Dummy Independent Variables

Shiwani Varal

Join Date: Apr 2020

Posts: 24
#1

Dummy Independent Variables

10 Sep 2020, 12:10

Hi everyone,

I am currently using Stata 16. For my project, I am trying to observe the effect of undergraduate education background (my INDEPENDENT variable) on my dependent variable. My education background variable is grouped into Engineering, Financial, Law and Others. I tried to create a dummy variable to categorize them into 4 different groups. First I used:

Code:

encode EDUCATION, gen(qualification)

Then I used:

Code:

xi: reg DEP_VAR i.qualification

This second step created dummies for each group. When I use these dummy variables in my regression, I get very large p-value. Is there something wrong with my approach? I am trying to re-do an analysis I saw somewhere and I took same step as them. I needed advice on whether my method of dummy variable creation is incorrect, or if maybe the relation I am trying to observe is not there?

I was not sure which thread would best fit this question, so I am posting it here. I would appreciate any help that you can provide me.
Thank you!
Tags: None
Clyde Schechter

Join Date: Apr 2014

Posts: 29959
#2

10 Sep 2020, 13:23

I see nothing wrong with the code.

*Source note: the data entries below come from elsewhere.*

(** * Railway temperature dashboard: the data pipeline of
      [src/TemperatureDashboard.jsx]

    The dashboard parses a CSV file into loosely typed rows, derives a display
    date and a severity for each row, computes the map framing, filters the
    rows by date, severity, temperature and a search term, and sorts the
    filtered rows by a column.  This file embeds that pipeline: JavaScript
    values and the operators the component applies to them, the component's
    state, its handlers and its effects.

    JavaScript numbers are IEEE 754 binary64 values and are modelled by the
    primitive [float] type, whose operations are the ones the engine runs.
    Built-ins whose result depends on the engine, the locale or the time zone
    ([Date.prototype.toLocaleString], [Date.parse], the number-to-string and
    string-to-number conversions) are collected in the class [Host]: every
    general statement holds for every host. *)

From Stdlib Require Import Floats ZArith PArith List String Ascii Bool Lia.
From Stdlib Require Import DecimalString Sorted Permutation.
Import ListNotations.

Set Warnings "-inexact-float".
Set Implicit Arguments.

Local Open Scope string_scope.
Local Open Scope list_scope.

(** ** ECMAScript values *)

(** What a cell holds after [Papa.parse] with [dynamicTyping: true]: a
    number, a boolean, a [Date] for a cell in ISO format (given by its time
    value), [null] for an empty cell, a string for anything else, and
    [undefined] when the row is shorter than the header.  Strings are
    sequences of code units below 256. *)
Inductive value : Type :=
| VUndefined
| VNull
| VBool (b : bool)
| VNum (n : float)
| VStr (s : string)
| VDate (tv : float).

(** Errors the expressions of the component can throw: the [TypeError] of
    the language, the [Error('Invalid LatLng object: ...')] of Leaflet's
    [LatLng] constructor, and the [Error('Objects are not valid as a React
    child ...')] of React. *)
Inductive error : Type :=
| TypeError
| InvalidLatLng
| InvalidChild.

(** Completion of an expression: a value, or an abrupt completion. *)
Inductive result (A : Type) : Type :=
| Ok (a : A)
| Throw (e : error).

Arguments Ok {A} a.
Arguments Throw {A} e.

Definition bind {A B : Type} (m : result A) (k : A -> result B) : result B :=
  match m with
  | Ok a => k a
  | Throw e => Throw e
  end.

Notation "x <- m ;; k" := (bind m (fun x => k))
  (at level 61, m at next level, right associativity).

(** The engine- and locale-dependent built-ins. *)
Class Host : Type := {
  (** [StringToNumber]: [ToNumber] applied to a string. *)
  StringToNumber : string -> float;
  (** [Number::toString] in radix 10. *)
  Number_toString : float -> string;
  (** [Date.prototype.toLocaleString] of a date whose time value is a number
      of milliseconds (not NaN). *)
  Date_toLocaleString : float -> string;
  (** [new Date(s).getTime()] for a string [s]: the parsed time value, NaN
      when the string is not recognised. *)
  Date_parse : string -> float;
  (** [Date.prototype.toString] of a date whose time value is not NaN. *)
  Date_toString : float -> string
}.

Section Operators.

Context {host : Host}.

(** [ToNumber]; a [Date] converts through [valueOf], its time value. *)
Definition ToNumber (v : value) : float :=
  match v with
  | VUndefined => nan
  | VNull => 0%float
  | VBool true => 1%float
  | VBool false => 0%float
  | VNum n => n
  | VStr s => StringToNumber s
  | VDate tv => tv
  end.

(** [IsLessThan(x, y)]: [None] is the specification's [undefined], the answer
    when one side converts to NaN.  Two strings are compared by code units;
    any other pair is compared as numbers. *)
Definition IsLessThan (x y : value) : option bool :=
  match x, y with
  | VStr a, VStr b => Some (String.ltb a b)
  | _, _ =>
      let nx := ToNumber x in
      let ny := ToNumber y in
      if is_nan nx || is_nan ny then None else Some (nx <? ny)%float
  end.

(** [x < y], [x > y], [x <= y], [x >= y]. *)
Definition js_lt (x y : value) : bool :=
  match IsLessThan x y with Some true => true | _ => false end.

Definition js_gt (x y : value) : bool :=
  match IsLessThan y x with Some true => true | _ => false end.

Definition js_le (x y : value) : bool :=
  match IsLessThan y x with Some false => true | _ => false end.

Definition js_ge (x y : value) : bool :=
  match IsLessThan x y with Some false => true | _ => false end.

(** [v === ''] *)
Definition is_empty_string (v : value) : bool :=
  match v with
  | VStr "" => true
  | _ => false
  end.

(** Truthiness of a string: [if (s)]. *)
Definition truthy (s : string) : bool :=
  match s with
  | "" => false
  | _ => true
  end.

(** [v.toString()]: [undefined] and [null] have no properties, so the method
    call throws a [TypeError]. *)
Definition toString (v : value) : result string :=
  match v with
  | VUndefined => Throw TypeError
  | VNull => Throw TypeError
  | VBool true => Ok "true"
  | VBool false => Ok "false"
  | VNum n => Ok (Number_toString n)
  | VStr s => Ok s
  | VDate tv => Ok (if is_nan tv then "Invalid Date" else Date_toString tv)
  end.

I wouldn't use the -xi:- prefix. It is obsolete: -reg DEP_VAR i.qualification- will do the same thing using factor variable notation (-help fvvarlist)- without cluttering our data set with otherwise unneeded "dummy" variables, and also will enable you to use the -margins- command if that should prove handy. But the results won't be any different either way.

That your results have large p-values simply means that your data do not support estimates of these effects that are sufficiently precise to allow you to determine their signs. One possibility is that the effects truly are zero. Other more likely possibilities are that they are small in magnitude and the noise in your data, or a small sample size, makes your effect estimates too imprecise to distinguish them from zero. You should also consider other issues such as omitted variable bias when doing a simple model like this in observational data. Also bear in mind that the p-values you are seeing refer to a comparison between the expected values of DEP_VAR in each of the levels of qualification and the reference level of qualification (that is, the value that does not appear in the model.) Are you sure those are the comparisons you are interested in?
Comment
Shiwani Varal

Join Date: Apr 2020

Posts: 24
#3

21 Sep 2020, 04:26

Hi Clyde, Thanks so much for your insight. Yes, you pointed out an important point that I am comparing between the expected values of my dependent variable with reference level of qualification. This got me into thinking that maybe I can also have a dummy variable for my dependent variable and use logistic regression. However, I have never used "Logit" before, and I am not sure how to include industry and year effects into it. Do you have any suggestions?
Comment
Felix Scholl

Join Date: Aug 2020

Posts: 33
#4

21 Sep 2020, 04:33

Is your dependent variable binary or can be transformed to a binary variable? Then you can use logistic regression. Of course you can include industry and years effects the same way as you do in OLS. You can find countless introductory examples of how to use logistic regression in Stata and how to interpret the results. However, I believe it is unlikely that you will get a significant effect by switching to a binary dependent variable.
Comment
Marcos Almeida

Join Date: Apr 2014

Posts: 4047
#5

21 Sep 2020, 11:04

Changing the DV from continuous to a binary one, more so, "selecting" a cut-off value after seeing the results of the linear regression, this may end up as a fishing expedition. That said, the commands are similar with regards to the predictors.

Best regards,

Marcos
Comment
Shiwani Varal

Join Date: Apr 2020

Posts: 24
#6

21 Sep 2020, 14:20

Hi Felix and Marcos, Yes, it does sound non-ethical/fishy when I say I will switch from continuous to binary, but the nature of my dependent variable actually allows me to put it in a binary form. Because there is a cutoff threshold that I did not come up with. I am trying to use logistic regression, and I have panel data. Is

Code:

clogit binaryDEP_var independent variable, group()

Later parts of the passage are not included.